» Task prompt:
Exactly the lines from the opening of the data through the line containing "assert (Hkeep : ∀" should be reproduced, please, with nothing added.

(Source records)
◇ ◇ ◇
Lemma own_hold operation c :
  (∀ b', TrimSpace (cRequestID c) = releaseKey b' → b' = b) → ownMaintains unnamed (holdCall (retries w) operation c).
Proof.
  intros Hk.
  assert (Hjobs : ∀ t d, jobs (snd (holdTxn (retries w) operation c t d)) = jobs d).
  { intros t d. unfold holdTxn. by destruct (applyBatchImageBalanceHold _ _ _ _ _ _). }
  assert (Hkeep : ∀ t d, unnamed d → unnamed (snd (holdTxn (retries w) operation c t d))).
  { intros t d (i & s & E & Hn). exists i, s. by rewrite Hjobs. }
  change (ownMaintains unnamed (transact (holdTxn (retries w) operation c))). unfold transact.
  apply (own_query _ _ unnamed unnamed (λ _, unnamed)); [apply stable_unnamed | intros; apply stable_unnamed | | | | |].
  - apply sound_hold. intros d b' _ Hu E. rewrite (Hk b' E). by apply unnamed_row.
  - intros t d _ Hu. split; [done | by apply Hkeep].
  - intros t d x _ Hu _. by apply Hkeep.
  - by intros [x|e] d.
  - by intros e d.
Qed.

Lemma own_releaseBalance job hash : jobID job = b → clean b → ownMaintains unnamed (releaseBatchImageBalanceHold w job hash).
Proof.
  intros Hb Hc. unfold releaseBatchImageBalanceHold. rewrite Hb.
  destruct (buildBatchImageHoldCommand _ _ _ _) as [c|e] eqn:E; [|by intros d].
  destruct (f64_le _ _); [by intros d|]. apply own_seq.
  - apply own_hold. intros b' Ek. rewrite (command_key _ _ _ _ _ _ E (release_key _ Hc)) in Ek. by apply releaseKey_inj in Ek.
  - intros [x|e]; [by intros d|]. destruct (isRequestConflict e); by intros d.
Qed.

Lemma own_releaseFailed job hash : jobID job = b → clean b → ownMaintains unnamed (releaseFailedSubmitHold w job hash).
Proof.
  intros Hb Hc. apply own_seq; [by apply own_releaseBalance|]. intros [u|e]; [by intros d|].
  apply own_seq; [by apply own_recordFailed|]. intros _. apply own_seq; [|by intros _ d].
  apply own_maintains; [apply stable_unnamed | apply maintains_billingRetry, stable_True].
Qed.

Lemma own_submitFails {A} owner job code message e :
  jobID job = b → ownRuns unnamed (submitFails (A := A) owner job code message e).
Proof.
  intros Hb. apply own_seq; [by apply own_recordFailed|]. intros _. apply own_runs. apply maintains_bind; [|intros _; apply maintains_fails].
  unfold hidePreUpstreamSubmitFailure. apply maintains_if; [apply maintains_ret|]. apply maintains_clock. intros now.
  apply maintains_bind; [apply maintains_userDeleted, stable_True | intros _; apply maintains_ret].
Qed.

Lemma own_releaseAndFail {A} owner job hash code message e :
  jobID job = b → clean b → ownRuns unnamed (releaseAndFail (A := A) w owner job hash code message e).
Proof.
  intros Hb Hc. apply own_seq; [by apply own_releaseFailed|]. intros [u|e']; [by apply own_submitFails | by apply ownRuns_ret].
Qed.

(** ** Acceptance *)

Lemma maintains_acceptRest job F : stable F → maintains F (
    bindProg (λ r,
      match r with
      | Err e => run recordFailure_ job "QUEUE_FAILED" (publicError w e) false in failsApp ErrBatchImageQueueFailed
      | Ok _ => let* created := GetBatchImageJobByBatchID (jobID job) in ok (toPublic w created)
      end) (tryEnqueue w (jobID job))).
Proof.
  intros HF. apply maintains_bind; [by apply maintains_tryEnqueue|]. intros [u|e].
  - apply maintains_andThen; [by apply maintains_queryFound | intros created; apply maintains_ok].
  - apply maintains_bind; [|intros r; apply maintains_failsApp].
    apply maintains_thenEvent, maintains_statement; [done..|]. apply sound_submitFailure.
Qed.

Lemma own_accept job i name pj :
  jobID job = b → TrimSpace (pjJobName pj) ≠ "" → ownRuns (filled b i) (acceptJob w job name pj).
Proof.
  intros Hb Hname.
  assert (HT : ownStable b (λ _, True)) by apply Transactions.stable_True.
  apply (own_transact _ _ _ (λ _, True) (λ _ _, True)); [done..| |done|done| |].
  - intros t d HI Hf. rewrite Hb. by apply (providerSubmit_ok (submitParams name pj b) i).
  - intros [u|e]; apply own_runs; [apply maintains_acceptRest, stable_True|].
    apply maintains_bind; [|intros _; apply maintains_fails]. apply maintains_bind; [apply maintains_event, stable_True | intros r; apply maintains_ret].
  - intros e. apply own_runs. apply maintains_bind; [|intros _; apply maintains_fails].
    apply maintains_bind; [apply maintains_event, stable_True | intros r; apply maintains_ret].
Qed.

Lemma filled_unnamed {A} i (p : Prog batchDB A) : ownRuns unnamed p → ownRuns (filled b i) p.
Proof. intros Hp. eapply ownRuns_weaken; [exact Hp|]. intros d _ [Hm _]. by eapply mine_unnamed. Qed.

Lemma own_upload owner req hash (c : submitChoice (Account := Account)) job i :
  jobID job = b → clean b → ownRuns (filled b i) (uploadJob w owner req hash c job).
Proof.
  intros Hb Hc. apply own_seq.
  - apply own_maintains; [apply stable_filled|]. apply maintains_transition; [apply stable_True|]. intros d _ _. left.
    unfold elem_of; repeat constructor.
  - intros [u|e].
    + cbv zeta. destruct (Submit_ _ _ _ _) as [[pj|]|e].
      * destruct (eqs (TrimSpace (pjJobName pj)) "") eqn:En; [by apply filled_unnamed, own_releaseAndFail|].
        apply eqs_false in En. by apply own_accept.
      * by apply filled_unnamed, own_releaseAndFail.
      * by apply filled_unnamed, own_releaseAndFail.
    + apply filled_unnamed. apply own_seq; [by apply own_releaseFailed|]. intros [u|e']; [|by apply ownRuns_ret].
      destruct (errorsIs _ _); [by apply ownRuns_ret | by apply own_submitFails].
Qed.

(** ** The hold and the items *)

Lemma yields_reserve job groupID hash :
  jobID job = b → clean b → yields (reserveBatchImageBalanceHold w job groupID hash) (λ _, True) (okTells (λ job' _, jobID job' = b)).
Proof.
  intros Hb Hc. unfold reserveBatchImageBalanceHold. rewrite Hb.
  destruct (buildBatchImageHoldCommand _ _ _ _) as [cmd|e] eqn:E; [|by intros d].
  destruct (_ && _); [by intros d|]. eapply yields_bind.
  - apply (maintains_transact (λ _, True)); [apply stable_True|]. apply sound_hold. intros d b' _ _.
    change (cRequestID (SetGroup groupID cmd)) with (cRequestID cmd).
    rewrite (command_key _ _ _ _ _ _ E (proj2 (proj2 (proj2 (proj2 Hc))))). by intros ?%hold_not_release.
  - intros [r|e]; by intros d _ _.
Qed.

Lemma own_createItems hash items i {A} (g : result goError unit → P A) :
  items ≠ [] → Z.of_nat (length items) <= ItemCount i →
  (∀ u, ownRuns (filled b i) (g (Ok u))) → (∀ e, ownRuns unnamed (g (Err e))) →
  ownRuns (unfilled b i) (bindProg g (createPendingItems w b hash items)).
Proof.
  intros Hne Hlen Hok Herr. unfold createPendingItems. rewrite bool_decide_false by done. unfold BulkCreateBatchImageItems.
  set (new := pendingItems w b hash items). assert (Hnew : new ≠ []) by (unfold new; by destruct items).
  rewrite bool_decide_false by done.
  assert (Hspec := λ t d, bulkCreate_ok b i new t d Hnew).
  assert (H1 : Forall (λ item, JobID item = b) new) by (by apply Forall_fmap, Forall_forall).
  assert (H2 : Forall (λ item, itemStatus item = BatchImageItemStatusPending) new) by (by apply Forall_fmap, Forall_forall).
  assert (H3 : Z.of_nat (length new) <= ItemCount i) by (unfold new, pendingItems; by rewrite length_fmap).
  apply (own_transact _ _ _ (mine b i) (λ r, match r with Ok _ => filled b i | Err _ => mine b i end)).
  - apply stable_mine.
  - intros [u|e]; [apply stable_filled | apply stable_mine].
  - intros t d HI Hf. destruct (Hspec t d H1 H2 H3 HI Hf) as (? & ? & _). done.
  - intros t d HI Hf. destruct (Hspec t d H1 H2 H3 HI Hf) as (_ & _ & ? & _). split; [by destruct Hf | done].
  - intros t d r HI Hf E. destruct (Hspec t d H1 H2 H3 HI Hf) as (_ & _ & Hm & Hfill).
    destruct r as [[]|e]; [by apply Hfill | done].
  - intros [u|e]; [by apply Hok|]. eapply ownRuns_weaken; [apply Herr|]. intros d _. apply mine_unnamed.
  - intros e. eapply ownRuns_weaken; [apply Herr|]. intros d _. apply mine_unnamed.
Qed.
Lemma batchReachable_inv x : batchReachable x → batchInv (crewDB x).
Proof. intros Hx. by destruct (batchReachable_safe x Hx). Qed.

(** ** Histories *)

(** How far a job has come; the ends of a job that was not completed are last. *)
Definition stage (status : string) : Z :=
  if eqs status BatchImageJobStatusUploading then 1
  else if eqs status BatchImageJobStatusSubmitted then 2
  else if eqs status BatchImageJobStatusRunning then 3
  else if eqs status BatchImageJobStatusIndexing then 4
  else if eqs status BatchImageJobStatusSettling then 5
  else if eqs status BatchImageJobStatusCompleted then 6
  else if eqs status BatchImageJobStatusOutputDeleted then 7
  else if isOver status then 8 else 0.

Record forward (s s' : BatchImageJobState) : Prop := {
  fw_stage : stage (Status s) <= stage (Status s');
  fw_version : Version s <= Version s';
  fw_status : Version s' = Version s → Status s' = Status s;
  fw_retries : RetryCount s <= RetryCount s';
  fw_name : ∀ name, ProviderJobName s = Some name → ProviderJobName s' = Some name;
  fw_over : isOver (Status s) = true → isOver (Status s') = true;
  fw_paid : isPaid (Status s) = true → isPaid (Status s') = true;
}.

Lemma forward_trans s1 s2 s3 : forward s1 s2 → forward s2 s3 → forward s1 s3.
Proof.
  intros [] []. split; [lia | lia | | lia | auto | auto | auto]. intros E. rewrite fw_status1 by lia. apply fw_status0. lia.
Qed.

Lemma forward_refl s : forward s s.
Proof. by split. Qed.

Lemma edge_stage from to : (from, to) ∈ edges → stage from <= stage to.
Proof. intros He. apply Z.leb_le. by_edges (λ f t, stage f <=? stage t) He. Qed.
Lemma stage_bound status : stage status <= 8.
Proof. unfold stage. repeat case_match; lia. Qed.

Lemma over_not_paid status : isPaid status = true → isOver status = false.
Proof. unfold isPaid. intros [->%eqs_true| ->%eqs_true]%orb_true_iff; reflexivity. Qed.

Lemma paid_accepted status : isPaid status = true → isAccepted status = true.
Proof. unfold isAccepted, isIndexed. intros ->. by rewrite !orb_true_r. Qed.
◇ ◇ ◇
» Exercise solution:
Lemma own_hold operation c :
  (∀ b', TrimSpace (cRequestID c) = releaseKey b' → b' = b) → ownMaintains unnamed (holdCall (retries w) operation c).
Proof.
  intros Hk.
  assert (Hjobs : ∀ t d, jobs (snd (holdTxn (retries w) operation c t d)) = jobs d).
  { intros t d. unfold holdTxn. by destruct (applyBatchImageBalanceHold _ _ _ _ _ _). }
  assert (Hkeep : ∀ t d, unnamed d → unnamed (snd (holdTxn (retries w) operation c t d))).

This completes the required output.